The more I think about love, the more I think about service and devotion. Here in the West, we have nothing left to believe in with any passion. In this piece, I briefly explore the meaning and origins of love, and I suggest that love be re-visioned or re-imagined so that it can include the world again as it once did in the distant past.

Throw it in the world-bin

It seems like only yesterday that I first learned of the terrifying prospect of a mass bleaching event of the world’s corals and the wholesale loss of species that would accompany such an event. This news is just another of the many awful consequences of our failure to love ourselves as human beings, as animals in the larger world. It’s difficult to find any one image to illustrate this, I’m sure you will have your own, but let this picture suffice for now.

A tide of destruction - flotsam
A tide of destruction

It’s not a dramatic picture, there is no overt terror, no screaming or blood. It shows a tiny part of the world, a fractional space between the Thames embankment at Battersea and a houseboat, and yet (to me at least) it shows vividly the absolute misery of our human condition. Here, mingled with the organic refuse – the branches and timber we might expect to see in a river – are discarded coffee cups, burger cartons, aerosols and a general swill of plastic waste. It says, ‘I don’t care, someone else can clean it up. I don’t even care much about myself.’

People do clean up the foreshore here, occasionally, in their free time. A day later and the flotsam is back, the toxic aggregate of what is described as ‘thoughtless behaviour’, against which we are urged, as if by our parents, to be ‘mindful’. But I see in this the consequence of two thousand years of dualist indoctrination. There is a barely acknowledged part of us that believes this earth is bad and that a better world awaits us. It doesn’t matter we are atheist, Buddhist or pagan: in the West we are Christianists whether we like it or not.

The origins of Romance

Saint Dominic presiding over an auto-da-fé, (Pedro Berruguete ca. 1495)
Saint Dominic presiding over an auto-da-fé, (Pedro Berruguete ca. 1495)

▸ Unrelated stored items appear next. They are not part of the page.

(** A request is sent on a connection this policy dialled. *)
Definition send (p : option Policy) (lookup : resolver) (w : wire) (r : Request) : option (Z * string) * option Response :=
  match url_Parse (rURL r) with
  | None => (None, None)
  | Some u => match DialContext p lookup (canonicalAddr u) with
              | Err _ => (None, None)
              | Ok a => (Some a, w a r)
              end
  end.
(** [CheckRedirect]: the scheme first, then the host. *)
Definition CheckRedirect (p : option Policy) (issuer url : string) : bool := FetchableEndpoint url && CheckDerived p issuer url.
Definition redirects (status : Z) : bool := bool_decide (status ∈ [301; 302; 303; 307; 308]).
(** 301, 302 and 303 turn into a GET without a body.  The authorization header is kept
    here; net/http drops it when the host is another. *)
Definition redirected (r : Request) (status : Z) (url : string) : Request :=
  mkRequest url (if bool_decide (status ∈ [307; 308]) then rBody r else "") (rAuth r).
(** What was contacted: each request with the address it went to. *)
Definition contact : Type := option (Z * string) * Request.
(** [fuel] counts the redirects [len(via) >= 10] still leaves. *)
Fixpoint follow (fuel : nat) (p : option Policy) (issuer : string) (lookup : resolver) (w : wire) (r : Request)
  : option (Z * string) * list contact :=
  let '(a, resp) := send p lookup w r in
  match resp with
  | None => (None, [(a, r)])
  | Some x =>
      match (if redirects (rsStatus x) then rsLocation x else None) with
      | None => (Some (rsStatus x, rsBody x), [(a, r)])
      | Some url =>
          match fuel with
          | O => (None, [(a, r)])
          | S fuel' =>
              if CheckRedirect p issuer url then
                let '(res, t) := follow fuel' p issuer lookup w (redirected r (rsStatus x) url) in (res, (a, r) :: t)
              else (None, [(a, r)])
          end
      end
  end.
Definition maxRedirects : nat := 9.
(** [ClientForIssuer(issuer).Do(req)] *)
Definition Fetch (p : option Policy) (issuer : string) (lookup : resolver) (w : wire) (r : Request) :=
  follow maxRedirects p issuer lookup w r.
End outbound.

(** * Facts: no request lands inside the deployment

    The address classes are exactly the published ranges, every connection goes
    to an address outside them, and following redirects never leaves the hosts
    an operator vouched for. *)

(** ** The ranges *)
(** This network, link-local unicast (cloud metadata) and multicast. *)
Definition never_ranges : list string :=
  ["0.0.0.0/32"; "::/128"; "169.254.0.0/16"; "fe80::/10"; "224.0.0.0/4"; "ff00::/8"].
(** Loopback, RFC 1918, unique local and RFC 6598. *)
Definition private_ranges : list string :=
  ["127.0.0.0/8"; "::1/128"; "10.0.0.0/8"; "172.16.0.0/12"; "192.168.0.0/16"; "fc00::/7"; "100.64.0.0/10"].
Definition within (ranges : list string) (ip : Z) : bool :=
  existsb (λ s, match ParseCIDR s with Some n => Contains n ip | None => false end) ranges.

Definition in4 (bits base ip : Z) : bool := ip mod 2 ^ 32 / 2 ^ (32 - bits) =? base.
Definition in6 (bits base ip : Z) : bool := ip / 2 ^ (128 - bits) =? base.
Lemma mask_eqb bits width v b : 0 ≤ bits ≤ width → (mask_to bits width v =? b * 2 ^ (width - bits)) = (v / 2 ^ (width - bits) =? b).
Proof.
  intros. unfold mask_to. pose proof (Z.pow_pos_nonneg 2 (width - bits) ltac:(lia) ltac:(lia)).
  destruct (Z.eqb_spec (v / 2 ^ (width - bits)) b) as [->|Hn]; [apply Z.eqb_refl|]. apply Z.eqb_neq. intros E. apply Hn.
  by apply Z.mul_reg_r in E; [|lia].
Qed.
Lemma Contains4 bits base ip : 0 ≤ bits ≤ 32 → 0 ≤ base * 2 ^ (32 - bits) < 2 ^ 32 →
  Contains (mkIPNet (v4mapped + base * 2 ^ (32 - bits)) bits false) ip = is4 ip && in4 bits base ip.
Proof.
  intros Hb Hr. unfold Contains, in4. cbn [netIP netBits netWide].
  assert (E4 : is4 (v4mapped + base * 2 ^ (32 - bits)) = true).
  { unfold is4, v4mapped. rewrite Z.div_add_l by lia. rewrite Z.div_small by lia. done. }
  rewrite E4. f_equal. rewrite <- (mask_eqb bits 32) by done. f_equal.
  unfold v4mapped. rewrite Z.add_comm, Z.mod_add, Z.mod_small by lia.
  unfold mask_to. pose proof (Z.pow_pos_nonneg 2 (32 - bits) ltac:(lia) ltac:(lia)). by rewrite Z.div_mul by lia.
Qed.
Lemma Contains6 bits base ip : 0 ≤ bits ≤ 128 → is4 (base * 2 ^ (128 - bits)) = false →
  Contains (mkIPNet (base * 2 ^ (128 - bits)) bits true) ip = negb (is4 ip) && in6 bits base ip.
Proof.
  intros Hb H4. unfold Contains, in6. cbn [netIP netBits netWide]. rewrite H4. f_equal. rewrite <- (mask_eqb bits 128) by done. f_equal.
  unfold mask_to. pose proof (Z.pow_pos_nonneg 2 (128 - bits) ltac:(lia) ltac:(lia)). by rewrite Z.div_mul by lia.
Qed.
Lemma within_cons s n ranges ip : ParseCIDR s = Some n → within (s :: ranges) ip = Contains n ip || within ranges ip.
Proof. intros E. unfold within. cbn [existsb]. by rewrite E. Qed.
(** One range of a list, as a test on the leading bits. *)
Ltac range4 b base := rewrite (within_cons _ (mkIPNet (v4mapped + base * 2 ^ (32 - b)) b false)) by (vm_compute; reflexivity);
  rewrite (Contains4 b base) by lia.
Ltac range6 b base := rewrite (within_cons _ (mkIPNet (base * 2 ^ (128 - b)) b true)) by (vm_compute; reflexivity);
  rewrite (Contains6 b base) by (lia || reflexivity).
Lemma within_never ip : within never_ranges ip =
  (if is4 ip then in4 32 0 ip || in4 16 43518 ip || in4 4 14 ip else in6 128 0 ip || in6 10 1018 ip || in6 8 255 ip).
Proof.
  unfold never_ranges. range4 32 0. range6 128 0. range4 16 43518. range6 10 1018. range4 4 14. range6 8 255.
  destruct (is4 ip); cbn [andb negb orb within existsb]; by rewrite ?orb_false_r, ?orb_assoc.
Qed.
Lemma within_private ip : within private_ranges ip =
  (if is4 ip then in4 8 127 ip || in4 8 10 ip || in4 12 2753 ip || in4 16 49320 ip || in4 10 401 ip
   else in6 128 1 ip || in6 7 126 ip).
Proof.
  unfold private_ranges. range4 8 127. range6 128 1. range4 8 10. range4 12 2753. range4 16 49320. range6 7 126. range4 10 401.
  destruct (is4 ip); cbn [andb negb orb within existsb]; by rewrite ?orb_false_r, ?orb_assoc.
Qed.

(** ** The classes of package net are those ranges *)
Lemma every_byte (f : Z → bool) b : forallb f (seqZ 0 256) = true → 0 ≤ b < 256 → f b = true.
Proof. intros Hf Hb. rewrite forallb_forall in Hf. apply Hf, list_elem_of_In, elem_of_seqZ. lia. Qed.
Lemma high_bits b k m : (0 ≤ b < 256) → forallb (λ b, Z.land b m =? b / 2 ^ k * 2 ^ k) (seqZ 0 256) = true → Z.land b m = b / 2 ^ k * 2 ^ k.
Proof. intros Hb Hf. by apply Z.eqb_eq, (every_byte (λ b, Z.land b m =? b / 2 ^ k * 2 ^ k)). Qed.
Lemma byte_range ip i : 0 ≤ ip_byte ip i < 256.
Proof. unfold ip_byte. apply Z.mod_pos_bound. lia. Qed.
Ltac bits := apply eq_true_iff_eq; rewrite ?orb_true_iff, ?andb_true_iff, ?Z.eqb_eq; unfold byte4, ip_byte; cbn [Z.add Z.sub Z.opp Z.mul];
  Z.to_euclidean_division_equations; lia.
Lemma unspecified_range ip : 0 ≤ ip < 2 ^ 128 → IsUnspecified ip = if is4 ip then in4 32 0 ip else in6 128 0 ip.
Proof.
  intros Hr. unfold IsUnspecified, in4, in6, v4mapped. destruct (is4 ip) eqn:E; unfold is4 in E.
  - apply Z.eqb_eq in E. change (32 - 32) with 0. change (2 ^ 0) with 1. rewrite Z.div_1_r. apply eq_true_iff_eq. rewrite orb_true_iff, !Z.eqb_eq.
    pose proof (Z.div_mod ip (2 ^ 32) ltac:(lia)). pose proof (Z.mod_pos_bound ip (2 ^ 32) ltac:(lia)). change (2 ^ 32) with 4294967296 in *. lia.
  - apply Z.eqb_neq in E. change (128 - 128) with 0. change (2 ^ 0) with 1. rewrite Z.div_1_r. apply eq_true_iff_eq. rewrite orb_true_iff, !Z.eqb_eq.
    split; [intros [Hip|Hip]; [|done]|by right]. subst ip. by exfalso; apply E.
Qed.

Lemma link_local_range ip : 0 ≤ ip < 2 ^ 128 → IsLinkLocalUnicast ip = if is4 ip then in4 16 43518 ip else in6 10 1018 ip.
Proof.
  intros Hr. unfold IsLinkLocalUnicast, in4, in6. rewrite (high_bits (ip_byte ip 1) 6 192) by (apply byte_range || reflexivity).
  destruct (is4 ip); bits.
Qed.
Lemma multicast_range ip : 0 ≤ ip < 2 ^ 128 → IsMulticast ip = if is4 ip then in4 4 14 ip else in6 8 255 ip.
Proof.
  intros Hr. unfold IsMulticast, in4, in6. rewrite (high_bits (byte4 ip 0) 4 240) by (apply byte_range || reflexivity).
  destruct (is4 ip); bits.
Qed.
Lemma loopback_range ip : 0 ≤ ip < 2 ^ 128 → IsLoopback ip = if is4 ip then in4 8 127 ip else in6 128 1 ip.
Proof. intros Hr. unfold IsLoopback, in4, in6. destruct (is4 ip); bits. Qed.
Lemma private_range ip : 0 ≤ ip < 2 ^ 128 →
  IsPrivate ip || Contains sharedAddressSpace ip =
  if is4 ip then in4 8 10 ip || in4 12 2753 ip || in4 16 49320 ip || in4 10 401 ip else in6 7 126 ip.
Proof.
  intros Hr. change sharedAddressSpace with (mkIPNet (v4mapped + 401 * 2 ^ (32 - 10)) 10 false). rewrite Contains4 by lia.
  unfold IsPrivate, in4, in6. rewrite (high_bits (byte4 ip 1) 4 240), (high_bits (ip_byte ip 0) 1 254) by (apply byte_range || reflexivity).
  destruct (is4 ip); cbn [andb]; bits.
Qed.
Lemma link_local_multicast ip : IsLinkLocalMulticast ip = true → IsMulticast ip = true.
Proof.
  unfold IsLinkLocalMulticast, IsMulticast. destruct (is4 ip).
  - rewrite !andb_true_iff, !Z.eqb_eq. by intros [[-> _] _].
  - rewrite !andb_true_iff. by intros [? _].
Qed.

So let’s talk about love. But first religion – because love and religion are deeply linked. Most of the religious people of the world believe in salvation or transcendence from life on earth, with or without reincarnation. According to the Jungian analyst Robert A. Johnson, our modern Western infatuation with romance sprang from chivalric love, the medieval courtly love in which a knight would project his feminine self, his anima, on to a woman. In his book We: Understanding the Psychology of Romantic Love, Johnson traces the origins of this behaviour to the 13th century cult of Catharism, the ‘Albigensian heresy’, in which the so-called Good Men eschewed the corruption of the Catholic Church and its priesthood.

Catharism was dualist, adherents believed that God created the spiritual realm but that all matter and flesh were creations of Satan. They believed that human spirits were trapped angels who would be eternally reincarnated until the spirit had achieved salvation. The similarity to Buddhism is striking: for more information, these pages delve further into the history and legacy of this extraordinary movement.1

Unable to reform the teaching of the Cathars, and terrified with their growing popularity, the established church began to exterminate them in the Albigensian Crusade that began in 1208. The leader of the crusade, Arnaud Amaury, Abbot of Cîteaux, was responsible for the massacre at Béziers, and also infamous for the words “Kill them all. God will know his own”, a thought that has been unconsciously perpetuated in politics ever since. Subsequent to the crusade, an Inquisition was set up to find the remaining adherents and to torture and burn them. But Johnson contends that the sect was so popular that it went underground to emerge later as chivalric love.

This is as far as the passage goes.